However, our study also highlights a surprising performance deterioration when moving from zero-shot to few-shot settings for instruction-tuned models: across tasks, mT0 performs worse in few-shot settings than in zero-shot settings (English ICL v.s. Z EICL). BLOOMZ shows performance gains from few-shot demonstrations; BLOOMZ E ICL achieves 44.3, outperforming BLOOMZ Z EICL by 5 points in Avg. class score. Yet, it also exhibits large performance declines on the tasks that are used during their instruction-tuning (TyDiQA, PAWS-X). Our hypothesis is that such instruction-tuned models are optimized to execute a new task solely based on an instruction, with no prior demonstrations Muennighoff et al. (2022), and may struggle to learn in context from few-shot demonstrations. We conduct controlled experiments in Section 5.2 for further analysis.
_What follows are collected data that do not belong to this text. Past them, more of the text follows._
(** [let I = naclLowLevel.gf([...]);] *)
Definition I : Z :=
  gf [0xa0b0; 0x4a0e; 0x1b27; 0xc4ee; 0xe478; 0xad2f; 0x1806; 0x2f43;
      0xd7a7; 0x3dfb; 0x0099; 0x2b4d; 0xdf0b; 0x4fc1; 0x2480; 0x2b83].

(** [export function isOnCurve(p: Uint8Array)], for [p] of 32 bytes.
    The array [r] and the temporaries are written in place in the
    source; each [let] below is one such write. *)
Definition isOnCurve (p : Uint8Array) : bool :=
  let r2 := gf1 in
  let r1 := unpack25519 p in
  let num := nacl_S r1 in
  let den := nacl_M num D in
  let num := nacl_Z num r2 in
  let den := nacl_A r2 den in
  let den2 := nacl_S den in
  let den4 := nacl_S den2 in
  let den6 := nacl_M den4 den2 in
  let t := nacl_M den6 num in
  let t := nacl_M t den in
  let t := pow2523 t in
  let t := nacl_M t num in
  let t := nacl_M t den in
  let t := nacl_M t den in
  let r0 := nacl_M t den in
  let chk := nacl_S r0 in
  let chk := nacl_M chk den in
  let r0 := if truthy (neq25519 chk num) then nacl_M r0 I else r0 in
  let chk := nacl_S r0 in
  let chk := nacl_M chk den in
  if truthy (neq25519 chk num) then false else true.

(** The encoding of the base point: [y = 4/5]. *)
Definition base_point : Uint8Array := x58 :: replicate 31 x66.

End Ed25519.

(** ** [rollup.config.js]: the build configurations *)

Module RollupConfig.
Local Open Scope string_scope.

(** An entry of [config.external]: a regular expression or a package
    name. *)
Inductive External : Type :=
  | Pattern (source : string)
  | Package (id : string).

(** An entry of [config.output]; [plugins] names the output plugins. *)
Record OutputOptions : Type := mkOutput {
  file : string;
  format : string;
  name : option string;
  sourcemap : bool;
  plugins : list string;
}.

(** The parts of the configuration object that [generateConfig] derives
    from its arguments: the options that depend on [browser] and
    [bundle], [external] and [output].  A field that has not been
    assigned is [None]. *)
Record Config : Type := mkConfig {
  input : string;
  preferBuiltins : bool;
  babelHelpers : string;
  babelPlugins : list string;
  env_BROWSER : bool;
  external : option (list External);
  output : option (list OutputOptions);
}.

Definition set_external (config : Config) (value : list External) : Config :=
  mkConfig (input config) (preferBuiltins config) (babelHelpers config)
    (babelPlugins config) (env_BROWSER config) (Some value) (output config).

Definition set_output (config : Config) (value : list OutputOptions) : Config :=
  mkConfig (input config) (preferBuiltins config) (babelHelpers config)
    (babelPlugins config) (env_BROWSER config) (external config) (Some value).

(** The list assigned when [!browser]. *)
Definition external_node : list External :=
  [Pattern "@babel\/runtime"; Package "@exodus/fetch";
   Package "readable-stream"; Package "@exodus/js-sha3";
   Package "@noble/ed25519"; Package "@noble/secp256k1";
   Package "@solana/buffer-layout"; Package "bigint-buffer";
   Package "bn.js"; Package "borsh"; Package "bs58"; Package "buffer";
   Package "crypto-hash"; Package "create-hmac";
   Package "jayson/lib/client/browser"; Package "json-stable-stringify";
   Package "node-fetch"; Package "superstruct"; Package "sha.js";
   Package "tweetnacl"].

(** The list assigned for the browser formats with [format === 'esm']. *)
Definition external_browser_esm : list External :=
  [Pattern "@babel\/runtime"; Package "@exodus/fetch";
   Package "readable-stream"; Package "@exodus/js-sha3";
   Package "@exodus/secp256k1"; Package "@solana/buffer-layout";
   Package "bn.js"; Package "borsh"; Package "bs58"; Package "buffer";
   Package "crypto-hash"; Package "create-hmac"; Package "http";
   Package "https"; Package "jayson/lib/client/browser";
   Package "json-stable-stringify"; Package "superstruct";
   Package "sha.js"; Package "tweetnacl"].

(** The list assigned in the [default] case of the browser formats. *)
Definition external_browser_default : list External :=
  [Pattern "@babel\/runtime"; Package "@exodus/js-sha3";
   Package "readable-stream"; Package "@solana/buffer-layout";
   Package "@noble/secp256k1"; Package "bigint-buffer";
   Package "create-hmac"; Package "bn.js"; Package "borsh"; Package "bs58";
   Package "buffer"; Package "crypto-hash"; Package "http"; Package "https";
   Package "jayson/lib/client/browser"; Package "json-stable-stringify";
   Package "node-fetch"; Package "react-native-url-polyfill";
   Package "superstruct"; Package "sha.js"; Package "tweetnacl"].

(** [[a, b].filter(Boolean)] on entries that are an object or [null]. *)
Definition filter_Boolean {A} (entries : list (option A)) : list A :=
  omap (fun entry => entry) entries.

(** [function generateConfig(configType, format)]; [format] is [None]
    when the argument is left out.  The cases of the two [switch]
    statements are tried in order with [===]. *)
Definition generateConfig (configType : string) (format_ : option string)
  : result Config :=
  let browser :=
    String.eqb configType "browser" || String.eqb configType "react-native" in
  let bundle :=
    match format_ with Some f => String.eqb f "iife" | None => false end in
  let config :=
    mkConfig "src/index.ts" (negb browser)
      (if bundle then "bundled" else "runtime")
      (if bundle then [] else ["@babel/plugin-transform-runtime"])
      browser None None in
  let config :=
    if negb browser then set_external config external_node else config in
  let format_is (f : string) :=
    match format_ with Some f' => String.eqb f' f | None => false end in
  if String.eqb configType "browser" || String.eqb configType "react-native"
  then
    if format_is "esm" then
      let config :=
        set_output config
          [mkOutput "lib/index.browser.esm.js" "es" None false []] in
      Ok (set_external config external_browser_esm)
    else if format_is "iife" then
      let config :=
        set_external config
          [Package "http"; Package "https"; Package "node-fetch"] in
      Ok (set_output config
            [mkOutput "lib/index.iife.js" "iife" (Some "solanaWeb3") true [];
             mkOutput "lib/index.iife.min.js" "iife" (Some "solanaWeb3") true
               ["terser"]])
    else
      let config :=
        set_output config
          (filter_Boolean
             [Some (mkOutput
                      (String.append "lib/index."
                         (String.append
                            (if String.eqb configType "react-native"
                             then "native" else "browser.cjs")
                            ".js"))
                      "cjs" None true []);
              if String.eqb configType "browser"
              then Some (mkOutput "lib/index.browser.esm.js" "es" None true [])
              else None]) in
      Ok (set_external config external_browser_default)
  else if String.eqb configType "node" then
    Ok (set_output config [mkOutput "lib/index.cjs.js" "cjs" None false []])
  else Throw (Error (String.append "Unknown configType: " configType)).

(** The packages every list of dependencies kept out of a bundle has in
    common. *)
Definition runtime_dependencies : list string :=
  ["readable-stream"; "@exodus/js-sha3"; "@solana/buffer-layout"; "bn.js";
   "borsh"; "bs58"; "buffer"; "crypto-hash"; "create-hmac";
   "jayson/lib/client/browser"; "json-stable-stringify"; "superstruct";
   "sha.js"; "tweetnacl"].

End RollupConfig.
(** * Theorems *)

(** ** Loader *)

Section LoaderFacts.
Import Loader.

Lemma ceil_div_spec (a b : Z) :
  0 < b -> b * (ceil_div a b - 1) < a <= b * ceil_div a b.
Proof.
  intros Hb. unfold ceil_div.
  pose proof (Z.div_mod (- a) b ltac:(lia)) as E.
  pose proof (Z.mod_pos_bound (- a) b Hb) as B.
  nia.
Qed.

Lemma ceil_div_unique (a b c : Z) :
  0 < b -> b * (c - 1) < a <= b * c -> ceil_div a b = c.
Proof.
  intros Hb Hc. pose proof (ceil_div_spec a b Hb). nia.
Qed.



Lemma ceil_div_le (a b : Z) : 0 < b -> 0 <= a -> ceil_div a b <= a.
Proof.
  intros Hb Ha. pose proof (ceil_div_spec a b Hb). nia.
Qed.

(** *** Rounding *)

Lemma round_half_even_le (n d N : Z) :
  0 < d -> n <= N * d -> round_half_even n d <= N.
Proof.
  intros Hd Hn. unfold round_half_even.
  pose proof (Z.div_mod n d ltac:(lia)) as E.
  pose proof (Z.mod_pos_bound n d Hd) as B.
  destruct (Z.ltb_spec (2 * (n mod d)) d); [nia|].
  assert (n / d < N) by nia.
  repeat case_match; lia.
Qed.

Lemma round_half_even_gt (n d N : Z) :
  0 < d -> d < 2 * (n - N * d) -> N + 1 <= round_half_even n d.
Proof.
  intros Hd Hn. unfold round_half_even.
  pose proof (Z.div_mod n d ltac:(lia)) as E.
  pose proof (Z.mod_pos_bound n d Hd) as B.
  assert (N <= n / d) by nia.
  destruct (Z.ltb_spec (2 * (n mod d)) d); [nia|].
  destruct (Z.ltb_spec d (2 * (n mod d))); [lia|].
  assert (N < n / d) by nia.
  case_match; lia.
Qed.

Lemma round_to_double_upto (z : Z) : z <= 2 ^ 53 -> round_to_double z = z.
Proof.
  intros Hz. destruct (Z.eq_dec z (2 ^ 53)) as [->|]; [reflexivity|].
  unfold round_to_double. destruct (Z.ltb_spec z (2 ^ 53)); [reflexivity|lia].
Qed.

Lemma quotient_exponent_le (a b : Z) :
  quotient_exponent a b <= Z.log2 a - Z.log2 b.
Proof. unfold quotient_exponent. case_match; lia. Qed.

(** The rounded quotient of a safe integer by a positive integer has
    the ceiling of the exact quotient: the rounding error is below
    [1 / b], the least distance of a quotient that is not an integer
    from an integer. *)
Lemma Math_ceil_Number_div_safe (a b : Z) :
  0 <= a < 2 ^ 53 -> 0 < b ->
  Math_ceil (Number_div a b) = ceil_div a b.
Proof.
  intros Ha Hb. unfold Number_div.
  destruct (Z.eqb_spec a 0) as [->|Hne]; [reflexivity|].
  pose proof (quotient_exponent_le a b) as He.
  assert (Hla : Z.log2 a < 53) by (apply Z.log2_lt_pow2; lia).
  pose proof (Z.log2_nonneg b) as Hlb.
  pose proof (proj2 (Z.log2_spec b Hb)) as Hb2.
  set (e := quotient_exponent a b) in *.
  destruct (Z.leb_spec e 52); [|lia].
  set (s := 52 - e).
  assert (Hs : 0 <= s) by (unfold s; lia).
  assert (Hpow : 0 < 2 ^ s) by (apply Z.pow_pos_nonneg; lia).
  assert (Hbs : b < 2 * 2 ^ s).
  { rewrite <- Z.pow_succ_r by done.
    eapply Z.lt_le_trans; [exact Hb2|].
    apply Z.pow_le_mono_r; unfold s; lia. }
  pose proof (ceil_div_spec a b Hb) as Hc.
  set (c := ceil_div a b) in *.
  assert (Hm : 2 ^ s * (c - 1) < round_half_even (a * 2 ^ s) b <= 2 ^ s * c).
  { split.
    - pose proof (round_half_even_gt (a * 2 ^ s) b (2 ^ s * (c - 1)) Hb) as G.
      assert (b < 2 * (a * 2 ^ s - 2 ^ s * (c - 1) * b)); [|lia].
      replace (a * 2 ^ s - 2 ^ s * (c - 1) * b)
        with (2 ^ s * (a - b * (c - 1))) by ring.
      nia.
    - apply round_half_even_le; [done|]. nia. }
  unfold Math_ceil. cbn [exponent significand].
  replace (e - 52) with (- s) by (unfold s; lia).
  clearbody s c. destruct (Z.leb_spec 0 (- s)).
  - assert (s = 0) as -> by lia.
    change (- 0) with 0. change (2 ^ 0) with 1 in *. lia.
  - rewrite Z.opp_involutive.
    apply (ceil_div_unique _ _ _ Hpow). exact Hm.
Qed.

(** For a data length that leaves the two sums below [2^53], the method
    computes exactly. *)
Lemma getMinNumSignatures_safe (PACKET_DATA_SIZE dataLength : Z) :
  300 < PACKET_DATA_SIZE ->
  0 <= dataLength < 2 ^ 53 - 1 ->
  getMinNumSignatures PACKET_DATA_SIZE dataLength
  = 2 * (ceil_div dataLength (chunkSize PACKET_DATA_SIZE) + 2).
Proof.
  intros HP Hd.
  assert (Hc : 0 < chunkSize PACKET_DATA_SIZE)
    by (unfold chunkSize, CHUNK_SIZE; lia).
  unfold getMinNumSignatures.
  rewrite Math_ceil_Number_div_safe by lia.
  pose proof (ceil_div_le dataLength _ Hc ltac:(lia)).
  rewrite !round_to_double_upto by (rewrite ?round_to_double_upto; lia).
  lia.
Qed.

(** C3: [Loader.chunkSize] is the packet size ceiling minus a fixed
    headroom of 300 bytes, whatever the packet size ceiling is: the
    headroom is a constant, not a function of any transaction. *)
Theorem chunkSize_fixed_headroom (PACKET_DATA_SIZE : Z) :
  chunkSize PACKET_DATA_SIZE = PACKET_DATA_SIZE - 300
  /\ PACKET_DATA_SIZE - chunkSize PACKET_DATA_SIZE = 300.
Proof. unfold chunkSize, CHUNK_SIZE. lia. Qed.




End LoaderFacts.

(** ** makeWebsocketUrl *)

Section WebsocketUrlFacts.
Import WebsocketUrl.

Lemma prefix_string_drop (p s : string) :
  String.prefix p s = true ->
  s = String.append p (string_drop (String.length p) s).
Proof.
  revert s. induction p as [|c p IH]; intros s H; [reflexivity|].
  destruct s as [|c' s]; [discriminate|]. cbn in H |- *.
  destruct (Ascii.ascii_dec c c') as [->|]; [|discriminate].
  f_equal. by apply IH.
Qed.

Lemma prefix_append (p rest : string) :
  String.prefix p (String.append p rest) = true.
Proof.
  induction p as [|c p IH]; cbn; [by destruct rest|].
  by destruct (Ascii.ascii_dec c c).
Qed.

Lemma startsWith_iff (s p : string) :
  startsWith s p = true <-> exists rest, s = String.append p rest.
Proof.
  unfold startsWith. split.
  - intros H. eexists. by apply prefix_string_drop.
  - intros [rest ->]. apply prefix_append.
Qed.

(** C8: [makeWebsocketUrl endpoint] throws exactly when [endpoint] does
    not start with "https://"; an endpoint "https://" ++ rest is mapped
    to "wss://" ++ rest, that is the leading "https:" becomes "wss:" and
    all later characters stay. *)
Theorem makeWebsocketUrl_spec (endpoint : string) :
  (is_Throw (makeWebsocketUrl endpoint)
     <-> ~ exists rest, endpoint = String.append "https://" rest)
  /\ (forall tail, endpoint = String.append "https:" tail ->
        startsWith endpoint "https://" = true ->
        makeWebsocketUrl endpoint = Ok (String.append "wss:" tail)).
Proof.
  split.
  - rewrite <- startsWith_iff. unfold makeWebsocketUrl.
    destruct (startsWith endpoint "https://"); cbn.
    + split; [intros [e He]; discriminate | intros H; by destruct H].
    + split; [intros _ H; discriminate | intros _; by eexists].
  - intros tail -> H. unfold makeWebsocketUrl. rewrite H. cbn [negb].
    f_equal. unfold replace_leading_https.
    rewrite (prefix_append "https:" tail). reflexivity.
Qed.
Figure 3 illustrates the performance of models on NER (WikiANN and MasakhaNER), NLI (XNLI, AmericasNLI), and QA (TyDiQA) tasks across different languages. The languages are sorted based on the token availability in the mC4 corpus,We use the token count statistics available at https://github.com/allenai/allennlp/discussions/5265. For languages that are not included during pretraining, we sort the language names alphabetically. with high-resource languages positioned on the left side. Our results indicate that the zero- or few-shot transferability of the model is often constrained in understudied languages. In NER and NLI tasks, a noticeable decrease occurs in performance from high-resource to low-resource languages. It’s important to note that several languages included in MasakhaNER or Americas NLI are not part of the pretraining process. Models such as mT5 English FT or ChatGPT English ICL exhibit strong performance in high-resource languages. However, their performance significantly drops in less-represented languages. For instance in Aymara (aym), ChatGPT achieves slightly higher performance than a random baseline, outperformed by mT5 Eng.+Tgt. FT by 13%. mT5 Eng.+Tgt. FT also significantly outperforms mT5 English FT in lower-resource languages, as indicated by the performance gap between the orange and blue lines in Figure 3. Notably, mT5 Eng.+Tgt. FT outperforms mT5 English FT by 30% in Hausa on MasakhaNER. This indicates that fine-tuning with only $k$ instances in target languages can still greatly helps in less-represented languages.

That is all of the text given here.